Sumber : Harian Tribun Timur
Berulangkali saya mendapati tukang sapu jalanan, yang tugasnya membersihkan jalan raya yang kita lewati setiap saat, membetulkan posisi penutup hidung-mulutnya –semacam masker—yang sedikit longgar, dan terkadang melorot ketika mobil truk besar lewat dengan kencang di dekatnya. Saya bertanya dalam hati, berapa besar upahnya setiap bulan. Apa cukup untuk menafkahi isteri dan anak-anaknya?

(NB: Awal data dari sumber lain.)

(* ===== verification/WorkspaceFrame.v ===== *)
(** * What a session call does to the files

    The events of each call of /v1/sessions stay in the directory of the session it names, or of the one it
    makes. *)

From S2P Require Import Prelude GoLib GoStrings GoCodec GoFloat Sched Auth Volume VolumeSpec Executor Registry Kernel KernelSpec Session SessionSlots SessionSpec ApiExec ApiHttp ApiVolumes ApiSessions SessionVolumes ApiSessionsSpec SessionFrame VolumeFrame ApiFrame Workspace.

Section calls.
Context {W : Type} {SW : Weighted W} {SWS : WeightedSpec W} (uni_lower : string → string) (harnessPy : string).
Implicit Types (m : Session.Manager W) (a b : ApiSessions.server W) (t id : string).

Abbreviation confines m id ev := (Forall (confined (Root m) id) ev).
Lemma confines_kernel root id ev : Forall (confined root id) (map SKernel ev).
Proof. by induction ev; constructor. Qed.
Lemma confines_none root id : Forall (confined root id) [].
Proof. constructor. Qed.
Ltac confined_by tac := repeat first
  [apply Forall_app; split|apply confines_kernel|constructor; [first [done|exact I|tac]|]|constructor].

Lemma the_home m p : homes_ok m → (p < List.length (sheap m))%nat → s_Workspace (the_session m p) = workspace m (s_ID (the_session m p)).
Proof.
  intros Hh Hp. destruct (lookup_lt_is_Some_2 _ _ Hp) as [s Hs]. rewrite (the_session_id _ _ _ Hs).
  exact (proj1 (Forall_lookup _ _) Hh p s Hs).
Qed.
Lemma teardown_confined m s reaped m' ev : Filepath.simple (s_ID s) → s_Workspace s = workspace m (s_ID s) →
  teardown_session m s reaped = Some (m', ev) → confines m (s_ID s) ev.
Proof.
  intros Hid Hw. assert (Hd : under (home (Root m) (s_ID s)) (session_dir s) = true).
  { unfold session_dir. rewrite Hw. unfold workspace. destruct (workspace_home (Root m) (s_ID s) Hid) as [_ ->]. apply under_refl. }
  assert (H : ∀ kev m1, Some (m1, map SKernel kev ++ (if OnDrop m1 then [SOnDrop (s_ID s)] else []) ++ [SRemoveAll (session_dir s)]) =
    Some (m', ev) → confines m (s_ID s) ev).
  { intros kev m1 [= _ <-]. destruct (OnDrop m1); confined_by ltac:(exact Hd). }
  unfold teardown_session. destruct (Kernels m) as [e|]; [|exact (H [] m)].
  destruct (negb (is_kernel s)); [exact (H [] m)|]. unfold kdestroy.
  assert (Hk : ∀ m1 kev, ('(m2, ev2) ← (e1 ← Kernels m1; m2 ← krelease m1 e1; Some (m2, map SKernel kev));
     Some (m2, ev2 ++ (if OnDrop m2 then [SOnDrop (s_ID s)] else []) ++ [SRemoveAll (session_dir s)])) = Some (m', ev) →
     confines m (s_ID s) ev).
  { intros m1 kev. destruct (Kernels m1) as [e1|]; [|done]. cbn [mbind option_bind]. destruct (krelease m1 e1) as [m2|]; [|done]. apply H. }
  destruct reaped; [exact (Hk m [])|]. destruct (Kernel.Destroy e (s_ID s)) as [e2 kev]. exact (Hk _ kev).
Qed.
Lemma Destroy_confined m rm id token t r m' ev : slots_ok {| gm := m; flights := [] |} → homes_ok m →
  Filepath.simple id → Session.Destroy m rm id token t = Some (r, m', ev) → confines m id ev.
Proof.
  intros Hok Hh Hid. unfold Session.Destroy. destruct (authed m id token t) as [p|] eqn:Ha; [|by intros [= _ _ <-]].
  destruct (authed_loc _ _ _ _ _ _ Hok Ha) as (Hlt & Hpid & _). pose proof (the_home m p Hh Hlt) as Hw.
  unfold claim. destruct (bool_decide _); cbn [negb]; [|by intros [= _ _ <-]].
  set (m1 := set_sessions m _). destruct (teardown_session m1 _ _) as [[m2 ev2]|] eqn:E; [|done]. cbn. intros [= _ _ <-].
  rewrite <- Hpid. apply (teardown_confined m1 _ false m2); [by rewrite Hpid|exact Hw|exact E].
Qed.
Lemma Create_confined m x rt o r m' ev : Filepath.simple (session_id x o) →
  Session.Create uni_lower harnessPy m x rt o = Some (r, m', ev) → confines m (session_id x o) ev.
Proof.
  intros Hid. unfold Session.Create. destruct (create_check uni_lower m rt) as [lang|]; [|by intros [= _ _ <-]].
  destruct (mintToken x) as [tok|]; [|by intros [= _ _ <-]].
  set (s := new_session m x o lang tok). set (id := session_id x o) in *.
  destruct (workspace_home (Root m) id Hid) as [Hw Hd].
  assert (Hd' : under (home (Root m) id) (session_dir s) = true).
  { unfold session_dir. change (s_Workspace s) with (Filepath.Join [Root m; id; "workspace"]). rewrite Hd. apply under_refl. }
  change (Filepath.Join [Root m; id; "workspace"]) with (s_Workspace s) in Hw.
  destruct (c_mkdir x); cbn [negb]; [|intros [= _ _ <-]; confined_by ltac:(exact Hw)].
  destruct (alloc m s) as [p m1]. destruct (negb (String.eqb (s_Type s) "kernel")); [intros [= _ _ <-]; confined_by ltac:(exact Hw)|].
  destruct (Kernels m1) as [e|]; [|intros [= _ _ <-]; confined_by ltac:(first [exact Hw|exact Hd'])].
  destruct (kslot m1 e (c_late x)) as [ok m2]. destruct ok; cbn [negb]; [|intros [= _ _ <-]; confined_by ltac:(first [exact Hw|exact Hd'])].
  destruct (Kernels m2) as [e2|]; [|done]. unfold kstart. destruct (NewKernel _ _ _ _ _ _ _) as [[[k|err] e3] kev].
  - intros [= _ _ <-]. confined_by ltac:(exact Hw).
  - cbn [set_engine put Kernels mbind option_bind]. destruct (krelease _ _) as [m4|]; [|done]. cbn. intros [= _ _ <-].
    confined_by ltac:(first [exact Hw|exact Hd']).
Qed.
Lemma path_confined m id token t rel p path : slots_ok {| gm := m; flights := [] |} → homes_ok m → Filepath.simple id →
  resolve_path m id token t rel = Ok (p, path) →
  under (home (Root m) id) path = true ∧ under (home (Root m) id) (Filepath.Dir path) = true ∧
  under (s_Workspace (the_session m p)) path = true ∧ authed m id token t = Ok p.
Proof.
  intros Hok Hh Hid. unfold resolve_path. destruct (authed m id token t) as [q|] eqn:Ha; [|done]. cbn.
  destruct (authed_loc _ _ _ _ _ _ Hok Ha) as (Hlt & Hpid & _). pose proof (the_home m q Hh Hlt) as Hw.
  destruct (safePath (the_session m q) rel) as [path'|] eqn:E; [|done]. cbn. intros [= <- <-].
  destruct (safePath_home (Root m) _ rel path' ltac:(by rewrite Hpid) Hw E) as (H1 & H2 & H3). by rewrite Hpid in *.
Qed.
Lemma put_confined a x enoent ctx id token path bd r s' ev : slots_ok {| gm := Sessions a; flights := [] |} →
  homes_ok (Sessions a) → Filepath.simple id →
  handleSessionFSPut a x enoent ctx id token path bd = (r, s', ev) → confines (Sessions a) id ev.
Proof.
  intros Hok Hh Hid. unfold handleSessionFSPut. destruct (Middleware.reqTenant ctx) as [t|]; [|by intros [= _ _ <-]].
  destruct (String.eqb path ""); [by intros [= _ _ <-]|]. destruct bd as [data|]; [|by intros [= _ _ <-]].
  unfold WriteFile. destruct (resolve_path (Sessions a) id token t path) as [[p q]|] eqn:E; [|by intros [= _ _ <-]].
  destruct (path_confined _ _ _ _ _ _ _ Hok Hh Hid E) as (H1 & H2 & _).
  destruct (_ <? _); [by intros [= _ _ <-]|]. destruct (f_mkdir x _); cbn [negb]; [|intros [= _ _ <-]; confined_by ltac:(exact H2)].
  destruct (f_write x _); intros [= _ _ <-]; confined_by ltac:(first [exact H2|exact H1]).
Qed.
Lemma delete_confined a x enoent ctx id token path : slots_ok {| gm := Sessions a; flights := [] |} →
  homes_ok (Sessions a) → Filepath.simple id →
  confines (Sessions a) id (handleSessionFSDelete a x enoent ctx id token path).2.
Proof.
  intros Hok Hh Hid. unfold handleSessionFSDelete. destruct (Middleware.reqTenant ctx) as [t|]; [|apply confines_none].
  unfold DeletePath. destruct (resolve_path (Sessions a) id token t path) as [[p q]|] eqn:E; [|apply confines_none].
  destruct (path_confined _ _ _ _ _ _ _ Hok Hh Hid E) as (H1 & _). destruct (String.eqb q _); [apply confines_none|].
  confined_by ltac:(exact H1).
Qed.
Lemma destroy_confined a rm ctx id token r s' ev : slots_ok {| gm := Sessions a; flights := [] |} →
  homes_ok (Sessions a) → Filepath.simple id →
  handleDestroySession a rm ctx id token = Some (r, s', ev) → confines (Sessions a) id ev.
Proof.
  intros Hok Hh Hid. unfold handleDestroySession. destruct (Middleware.reqTenant ctx) as [t|]; [|by intros [= _ _ <-]].
  destruct (Session.Destroy _ _ _ _ _) as [[[rd m] ev1]|] eqn:E; [|done]. cbn. intros [= _ _ <-]. by eapply Destroy_confined.
Qed.

(** Only a caller with access makes a call do anything. *)
Definition granted a ctx id token : Prop := ∃ t p, Middleware.reqTenant ctx = inl t ∧ authed (Sessions a) id token t = Ok p.
Lemma put_granted a x enoent ctx id token path bd r s' ev :
  handleSessionFSPut a x enoent ctx id token path bd = (r, s', ev) → ev = [] ∨ granted a ctx id token.
Proof.
  unfold handleSessionFSPut, granted. destruct (Middleware.reqTenant ctx) as [t|]; [|intros [= _ _ <-]; by left].
  destruct (authed (Sessions a) id token t) as [p|e] eqn:E; [intros _; right; by eauto|]. intros H. left. revert H.
  destruct (String.eqb path ""); [by intros [= _ _ <-]|]. destruct bd; [|by intros [= _ _ <-]].
  unfold WriteFile, resolve_path. rewrite E. by intros [= _ _ <-].
Qed.
Lemma delete_granted a x enoent ctx id token path :
  (handleSessionFSDelete a x enoent ctx id token path).2 = [] ∨ granted a ctx id token.
Proof.
  unfold handleSessionFSDelete, granted. destruct (Middleware.reqTenant ctx) as [t|]; [|by left].
  destruct (authed (Sessions a) id token t) as [p|e] eqn:E; [right; by eauto|]. left.
  unfold DeletePath, resolve_path. by rewrite E.
Qed.
Lemma destroy_granted a rm ctx id token r s' ev :
  handleDestroySession a rm ctx id token = Some (r, s', ev) → ev = [] ∨ granted a ctx id token.
Proof.
  unfold handleDestroySession, granted. destruct (Middleware.reqTenant ctx) as [t|]; [|intros [= _ _ <-]; by left].
  destruct (authed (Sessions a) id token t) as [p|e] eqn:E; [intros _; right; by eauto|]. intros H. left. revert H.
  unfold Session.Destroy. rewrite E. cbn. by intros [= _ _ <-].
Qed.

Section create.
Context (a : ApiSessions.server W) (x : hcenv) (t : string).
Hypothesis Ha : server_ok a.
Hypothesis Hh : homes_ok (Sessions a).
Hypothesis Ht : t ≠ "".
Let id := MintID (c_uuid (hc_create x)).
Hypothesis Hid : id ∉ map s_ID (sheap (Sessions a)).
Hypothesis Hs : Filepath.simple id.
Abbreviation stays ev := (Forall (confined (Root (Sessions a)) id) ev).

Lemma rolled_back_confined b token ev (r : http sreply) r' s' ev' : served_as t {[id]} a b → stays ev →
  rolled_back b id token t ev r = Some (r', s', ev') → stays ev'.
Proof.
  intros Hb Hev. unfold rolled_back. destruct (Session.Destroy _ _ _ _ _) as [[[r1 m] ev1]|] eqn:E; [|done]. cbn. intros [= _ _ <-].
  apply Forall_app_2; [done|]. destruct (sp_homes _ _ _ _ (sa_spares _ _ _ _ Hb)) as [Hr Hh']. rewrite <- Hr.
  eapply Destroy_confined; [apply Hb|by apply Hh'|done|exact E].
Qed.
Lemma attachVolume_confined b p s vid ev r s' ev' : served_as t {[id]} a b → sheap (Sessions b) !! p = Some s → s_Tenant s = t →
  s_ID s = id → authed (Sessions b) (s_ID s) (s_Token s) t = Ok p → stays ev →
  attachVolume b x t vid s ev = Some (r, s', ev') → stays ev'.
Proof.
  intros Hb Hp Hst Hsid Hau Hev. unfold attachVolume. rewrite Hsid in *.
  destruct (Volumes b) as [v|] eqn:Hv; [|by eapply rolled_back_confined].
  destruct (Attach v (hc_volume x) t vid id true) as [ra v'] eqn:Hat.
  assert (Hb' : served_as t {[id]} a (set_volumes b v')).
  { etransitivity; [exact Hb|]. rewrite <- Hsid in Hat. by apply (Attach_served t {[id]} b v (hc_volume x) vid ra v' p s); [apply Hb|..]. }
  destruct ra as [[hp g]|e]; [|by eapply rolled_back_confined].
  unfold SetMounts. rewrite Hau. by intros [= _ _ <-].
Qed.
Lemma filesystem_confined stype req r s' ev :
  createFilesystemSession uni_lower harnessPy a x t stype req = Some (r, s', ev) → stays ev.
Proof.
  unfold createFilesystemSession.
  destruct (Session.Create _ _ _ _ _ _) as [[[rc m'] ev1]|] eqn:Hc; [|done]. cbn [mbind option_bind].
  destruct (create_call uni_lower harnessPy a x t Ha Hid _ _ _ _ _ Hc eq_refl eq_refl) as (H1 & Hev & Hp).
  assert (Hst : stays ev1) by (pose proof (λ H, Create_confined _ _ _ _ _ _ _ H Hc) as Hst; exact (Hst Hs)).
  rewrite (after_dropless a m' ev1) by done. destruct rc as [p|e]; [|by intros [= _ _ <-]].
  destruct (Hp p eq_refl) as (s & Hsp & Hsid & Hten & -> & Hau).
  destruct (String.eqb (cs_VolumeID req) ""); [by intros [= _ _ <-]|].
  by apply (attachVolume_confined _ p s).
Qed.
Lemma kernel_confined req r s' ev :
  createKernelSession uni_lower harnessPy a x t req = Some (r, s', ev) → stays ev.
Proof.
  unfold createKernelSession. cbv zeta.
  assert (Hstart : ∀ vs extra,
    ('(r, m, ev) ← Session.Create uni_lower harnessPy (Sessions a) (hc_create x) (cs_Runtime req)
                    (create_opts req t "kernel" (MintID (c_uuid (hc_create x))) extra (cs_Network req));
    let s := after {| Sessions := Sessions a; Volumes := vs |} m ev in
    match r with
    | Err e =>
        let s := match Volumes s with
                 | Some v => if String.eqb (cs_VolumeID req) "" then s
                             else set_volumes s (Release v t (cs_VolumeID req) (MintID (c_uuid (hc_create x))))
                 | None => s
                 end in
        Some (writeCreateSessErr e, s, ev)
    | Ok p => Some (HOk 201 (RCreated (created (the_session m p))), s, ev)
    end) = Some (r, s', ev) → stays ev).
  { intros vs extra. destruct (Session.Create _ _ _ _ _ _) as [[[rc m'] ev1]|] eqn:Hc; [|done]. cbn [mbind option_bind].
    assert (Hst : stays ev1) by (pose proof (λ H, Create_confined _ _ _ _ _ _ _ H Hc) as Hst; exact (Hst Hs)).
    destruct rc; cbv zeta; by intros [= _ _ <-]. }
  destruct (String.eqb (cs_VolumeID req) ""); [destruct a; exact (Hstart _ [])|].
  destruct (Volumes a) as [v|]; [|by intros [= _ _ <-]].
  destruct (Attach v (hc_volume x) t (cs_VolumeID req) _ true) as [[[hp g]|e] v']; [exact (Hstart _ [memory_mount hp])|].
  by intros [= _ _ <-].
Qed.
End create.
Lemma create_confined a x ctx bd r s' ev : server_ok a → homes_ok (Sessions a) →
  MintID (c_uuid (hc_create x)) ∉ map s_ID (sheap (Sessions a)) → Filepath.simple (MintID (c_uuid (hc_create x))) →
  handleCreateSession uni_lower harnessPy a x ctx bd = Some (r, s', ev) →
  confines (Sessions a) (MintID (c_uuid (hc_create x))) ev.
Proof.
  intros Ha Hh Hid Hs. unfold handleCreateSession.
  assert (Hnone : ∀ rep, Some (rep, a, []) = Some (r, s', ev) → confines (Sessions a) (MintID (c_uuid (hc_create x))) ev) by (by intros rep [= _ _ <-]).
  destruct bd as [req| |]; cbv zeta; try apply Hnone; (destruct (String.eqb _ ""); [apply Hnone|]).
  all: destruct (Middleware.reqTenant ctx) as [t|] eqn:Et; [|apply Hnone]; destruct (String.eqb _ "kernel").
  all: first [by apply kernel_confined|apply filesystem_confined; try done].
  all: unfold Middleware.reqTenant, KeyStore.TenantFrom in Et; destruct ctx as [u|]; [|done];
    destruct (String.eqb_spec u ""); [done|]; cbn in Et; by injection Et as <-.
Qed.
End calls.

Apakah mereka juga akan dapat tunjangan hari raya (THR)?
Ketika sampai di masjid, saya memperhatikan tukang sapu masjid, yang kerjanya membersihkan –menyapu, mengepel, membuang sampah – menjelang dan setelah jamaah shalat. Saya bergumam, berapa besar gajinya setiap bulan? Apakah cukup untuk menafkahi anak isterinya?
Pada bulan puasa kali ini, kita baca di koran dan dengar di televisi bahwa harga listrik naik, harga cabe juga naik, barang-barang kebutuhan pokok yang lain pun ikut naik. Saya ingat tukang sapu jalanan dan tukang bersih masjid tadi. Di mana dia belanjakan upah yang diperolehnya. Di pasar Pa’baeng-baeng, pasar Terong, atau pasar Sentral? Karena mungkin dia tidak ke Mall, uangnya nggak cukup. Dia tidak kenal yang namanya pasar ’kering’, boleh jadi pasar ’basah’ pun dia tidak akrab. Jadi di mana dia belanja? Tuhan Maha Kuasa, ternyata hidup juga. Puasa juga, tarawih juga, dan ikut juga meramaikan masjid pada buka puasa.
Sambil merenungkan akan ke-Maha Kuasaan Tuhan, saya teringat sebuah hadis dari Abu Dzarr r.a. Ia berkata, Nabi SAW bersabda: Diperlihatkan kepadaku perbuatan umatku, yang baik maupun yang buruk. Aku mendapati di antara bagian perbuatan yang baik itu di antaranya adalah menghilangkan gangguan dari jalan; dan aku mendapati di antara bagian amal yang buruk adalah membiarkan ludah yang berceceran di masjid tanpa ditutupi (dibuang) (HR. Muslim).
Menyingkirkan sampah, secuil beling (kaca) di jalan yang dapat membahayakan orang lain, atau membersihkan ludah yang tercecer di masjid, sering dianggap sebagai pekerjaan sepele dan karenanya diremehkan. Padahal, melakukan perbuatan tersebut, di samping sebagai amal shaleh, pekerjaan tersebut memiliki keutamaan di sisi Allah sehingga dua perbuatan yang sederhana itu ditampakkan-Nya kepada Nai Muhammad SAW.
Ketika kita melewati jalan yang mulus dan bersih, kita sering tidak ingat ada orang yang membersihkannya. Ketika kita masuk ke masjid yang rapih dan bersih, kita sering lupa bahwa ada orang yang membersihkan dan merapihkannya. Kedua petugas kebersihan ini, terkadang tidak di-’rekeng’, dan karenanya sering dilupa kalau ada pembagian rezeki. Pak Walikota, Pak Bupati, kalau ada pembagian THR, tolong dahulukan mereka. Manusia menganggapnya enteng, tetapi Tuhan memuliakannya. Mengambilnya sebagai contoh, di dalam hadis Nabi yang mulia, saya kira bukanlah kebetulan. Kedua pekerjaan ini memang sangat penting. Tidak dapat dibayangkan kalau kedua pekerja ini mogok satu minggu saja. Maka jalanan akan penuh sampah, dan masjid akan penuh sisa-sisa air liur dan air ludah yang mengotori masjid.
Islam mementingkan kebersihan. Kedua pekerjaan ini adalah pangkal kebersihan.Sesungguhnya Allah suka kepada orang-orang yang bertaubat dan suka kepada orang-orang pembersih.” dan Nabi SAW bersada: ”kebersihan itu adalah (bagian) dari iman.
Wa Allahu a’lam.

Related posts

0 komentar:

ABOUT THIS BLOG

Media untuk berbagi dan memasyarakatkan keharmonisan dalam kehidupan berbangsa, SELAMAT MEMBACA.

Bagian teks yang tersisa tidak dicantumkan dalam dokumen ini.